Below are lines of data; give the number of them that contain "destruct", and only that.

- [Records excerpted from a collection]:
::::
(** A run of cell 48 that raises. *)
Lemma cell_48_raises_full (x : @matrix val) genes barcodes raw e (s s' : world3) :
  cell_48 L x genes barcodes raw s = (Err e, s') →
  ¬ attachable L x genes barcodes raw ∧
  (e = ValueError ∨ (e = KeyError ∧ ∃ marker, marker ∈ markers ∧ raw !! marker = None)).
Proof.
  unfold cell_48, markers. cbn [for_each]. intros H.
  apply bind_raises in H as [H|(r & s1 & [-> Hh1]%anndata_AnnData_returns & H)].
  { unfold anndata_AnnData, bind, lib_call, world_call, alloc in H. cbn in H. done. }
  apply bind_raises in H as [H|([] & s2 & (a1 & Ha1 & Hh2 & _)%update_returns & H)].
  { apply update_raises in H. rewrite Hh1, heap_app_lookup in H.
    apply with_var_names_Err in H as [-> Hlen]. rewrite n_vars_AnnData_new in Hlen.
    split; [|by left]. by intros [? _]. }
  rewrite Hh1, heap_app_lookup in Ha1. rewrite Hh1, heap_app_insert in Hh2.
  apply with_var_names_Ok in Ha1 as [Hlg ->].
  apply bind_raises in H as [H|([] & s3 & (a2 & Ha2 & Hh3 & _)%update_returns & H)].
  { apply update_raises in H. rewrite Hh2, heap_app_lookup in H.
    apply with_obs_names_Err in H as [-> Hlen].
    unfold n_obs in Hlen. cbn in Hlen. rewrite length_fmap, length_seq in Hlen.
    split; [|by left]. by intros (_ & ? & _). }
  rewrite Hh2, heap_app_lookup in Ha2. rewrite Hh2, heap_app_insert in Hh3.
  apply with_obs_names_Ok in Ha2 as [Hlb ->].
  unfold n_obs in Hlb. cbn in Hlb. rewrite length_fmap, length_seq in Hlb.
  apply bind_raises in H as [H|([] & s7 & _ & H)]; [|done].
  assert (∀ marker c, marker ∈ ["ACE2"; "TMPRSS2"; "EPCAM"] →
            raw !! marker = Some c → length c ≠ length x →
            ¬ attachable L x genes barcodes raw) as Hbad.
  { intros marker c Hin Hc Hlen (_ & _ & Hall).
    destruct (Hall marker Hin) as (c' & Hc' & Hlen'). congruence. }
  assert (∀ marker, marker ∈ ["ACE2"; "TMPRSS2"; "EPCAM"] → raw !! marker = None →
            ¬ attachable L x genes barcodes raw) as Hmiss.
  { intros marker Hin Hc (_ & _ & Hall).
    destruct (Hall marker Hin) as (c' & Hc' & _). congruence. }
  apply bind_raises in H as
    [H|([] & s4 & (c1 & a3 & Hc1 & Hl1 & -> & Hh4 & _)%marker_column_returns & H)].
  { apply marker_column_raises in H as [[-> Hnone]|(-> & c & Hc & Hlen)].
    - split; [eapply Hmiss; [|done]; by left|]. right. split; [done|].
      exists "ACE2". split; [by left|done].
    - rewrite Hh3, heap_app_lookup in Hlen. unfold n_obs in Hlen. cbn in Hlen.
      split; [|by left]. eapply Hbad; [|done|congruence]. by left. }
  rewrite Hh3, heap_app_lookup in Hh4. rewrite heap_app_insert in Hh4.
  apply bind_raises in H as
    [H|([] & s5 & (c2 & a4 & Hc2 & Hl2 & -> & Hh5 & _)%marker_column_returns & H)].
  { apply marker_column_raises in H as [[-> Hnone]|(-> & c & Hc & Hlen)].
    - split; [eapply Hmiss; [|done]; by right; left|]. right. split; [done|].
      exists "TMPRSS2". split; [by right; left|done].
    - rewrite Hh4, heap_app_lookup in Hlen. unfold n_obs in Hlen. cbn in Hlen.
      split; [|by left]. eapply Hbad; [|done|congruence]. by right; left. }
  rewrite Hh4, heap_app_lookup in Hh5. rewrite heap_app_insert in Hh5.
  apply bind_raises in H as [H|([] & s6 & _ & H)]; [|done].
  apply marker_column_raises in H as [[-> Hnone]|(-> & c & Hc & Hlen)].
  - split; [eapply Hmiss; [|done]; by do 2 right; left|]. right. split; [done|].
    exists "EPCAM". split; [by do 2 right; left|done].
  - rewrite Hh5, heap_app_lookup in Hlen. unfold n_obs in Hlen. cbn in Hlen.
    split; [|by left]. eapply Hbad; [|done|congruence]. by do 2 right; left.
Qed.

(** X6: cell 48 returns exactly when its inputs fit the matrix: one gene name
    per column, one barcode per row, and for each marker a stored column with
    one entry per row.  It then adds one object to the kernel, with that
    matrix, these names and the three [_raw] columns, and changes nothing
    else.  Otherwise it raises [ValueError], or [KeyError] when the column of
    a marker was never stored. *)
Theorem cell_48_returns_iff_inputs_fit
    (x : @matrix val) (genes : list string) (barcodes : Series string)
    (raw : gmap string (list val)) (s : world3) :
  match cell_48 L x genes barcodes raw s with
  | (Ok adata, s') =>
      attachable L x genes barcodes raw ∧
      adata = length (heap s) ∧ fs s' = fs s ∧ net s' = net s ∧
      ∃ c1 c2 c3,
        raw !! "ACE2" = Some c1 ∧ raw !! "TMPRSS2" = Some c2 ∧ raw !! "EPCAM" = Some c3 ∧
        heap s' = heap s ++ [assembled x genes (to_pandas barcodes) c1 c2 c3]
  | (Err e, _) =>
      ¬ attachable L x genes barcodes raw ∧
      (e = ValueError ∨
       (e = KeyError ∧ ∃ marker, marker ∈ markers ∧ raw !! marker = None))
  end.
Proof.
  destruct (cell_48 L x genes barcodes raw s) as [[adata|e] s'] eqn:H.
  - by apply cell_48_returns_full.
  - by eapply cell_48_raises_full.
Qed.

Lemma getcol_length j (x : @matrix val) c : getcol j x = Ok c → length c = length x.
Proof.
  unfold getcol. destruct (mapM _ x) as [c'|] eqn:Hc; [|done].
  intros [= <-]. apply mapM_Some in Hc. symmetry. by eapply Forall2_length.
Qed.

Lemma cell_38_returns_full (x : @matrix val) genes raw (s s' : world3) :
  cell_38 x genes s = (Ok raw, s') →
  fs s' = fs s ∧ net s' = net s ∧ heap s' = heap s ∧
  ∃ j1 c1 j2 c2 j3 c3,
    index0 (series_eq "ACE2" genes) = Ok j1 ∧ getcol j1 x = Ok c1 ∧
    index0 (series_eq "TMPRSS2" genes) = Ok j2 ∧ getcol j2 x = Ok c2 ∧
    index0 (series_eq "EPCAM" genes) = Ok j3 ∧ getcol j3 x = Ok c3 ∧
    raw = <["EPCAM" := c3]> (<["TMPRSS2" := c2]> (<["ACE2" := c1]> ∅)).
Proof.
  unfold cell_38, markers. cbn [for_each]. intros H.
  apply bind_returns in H as (r1 & s1 & H1 & H).
  apply bind_returns in H as (r2 & s2 & H2 & H).
  apply bind_returns in H as (r3 & s3 & H3 & H).
  apply ret_returns in H as [-> ->].
  apply bind_returns in H1 as (j1 & ? & [Hj1 ->]%lib_call_returns & H1).
  apply bind_returns in H1 as (c1 & ? & [Hc1 ->]%lib_call_returns & [-> ->]%ret_returns).
  apply bind_returns in H2 as (j2 & ? & [Hj2 ->]%lib_call_returns & H2).
  apply bind_returns in H2 as (c2 & ? & [Hc2 ->]%lib_call_returns & [-> ->]%ret_returns).
  apply bind_returns in H3 as (j3 & ? & [Hj3 ->]%lib_call_returns & H3).
  apply bind_returns in H3 as (c3 & ? & [Hc3 ->]%lib_call_returns & [-> ->]%ret_returns).
  split_and!; [done..|]. by exists j1, c1, j2, c2, j3, c3.
Qed.

(** X7: when the capture cell returns, the dictionary it built holds a column
    for each of the three markers and for nothing else, each with one entry
    per row of the matrix it was taken from; the cell changed neither the
    files nor the objects of the kernel.  So the lookups of cell 48 in this
    dictionary never raise [KeyError]: whatever cell 48 is then given, it can
    only fail with [ValueError]. *)
Theorem capture_stores_every_marker
    (x : @matrix val) (genes : Series string) (raw : gmap string (list val))
    (s s' : world3) :
  cell_38 x genes s = (Ok raw, s') →
  dom raw = list_to_set markers ∧
  (∀ marker c, raw !! marker = Some c → length c = length x) ∧
  fs s' = fs s ∧ net s' = net s ∧ heap s' = heap s ∧
  (∀ (x' : @matrix val) genes' barcodes (s1 s2 : world3) e,
     cell_48 L x' genes' barcodes raw s1 = (Err e, s2) → e = ValueError).
Proof.
  intros (Hfs & Hnet & Hheap & j1 & c1 & j2 & c2 & j3 & c3 &
          _ & Hc1 & _ & Hc2 & _ & Hc3 & ->)%cell_38_returns_full.
  split_and!; [|  |done..|].
  - rewrite !dom_insert_L, dom_empty_L. unfold markers. cbn. set_solver.
  - intros marker c Hlook.
    apply lookup_insert_Some in Hlook as [[_ <-]|[_ Hlook]]; [by eapply getcol_length|].
    apply lookup_insert_Some in Hlook as [[_ <-]|[_ Hlook]]; [by eapply getcol_length|].
    apply lookup_insert_Some in Hlook as [[_ <-]|[_ Hlook]]; [by eapply getcol_length|].
    done.
  - intros x' genes' barcodes s1 s2 e
      [_ [->|(_ & marker & Hin & Hnone)]]%cell_48_raises_full; [done|].
    exfalso. unfold markers in Hin.
    repeat (apply elem_of_cons in Hin as [->|Hin]); [done..|by apply elem_of_nil in Hin].
Qed.

End AssembleFacts.

(** ** Selecting the highly variable genes *)

Section SelectFacts.
Context {val graph : Type} (L : @Libs val graph).
Abbreviation world4 := (@state val graph).
Abbreviation AnnData4 := (@AnnData val graph).

Lemma with_var_column_Ok name c (a a' : AnnData4) :
  with_var_column name c a = Ok a' →
  column_length c = n_vars a ∧
  a' = mkAnnData (X a) (obs_names a) (var_names a) (obs a)
         (<[name := c]> (var a)) (obsm a) (uns a) (obsp a).
Proof. unfold with_var_column. case_decide; [|done]. by intros [= <-]. Qed.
::::
- [Result of the exercise]:
4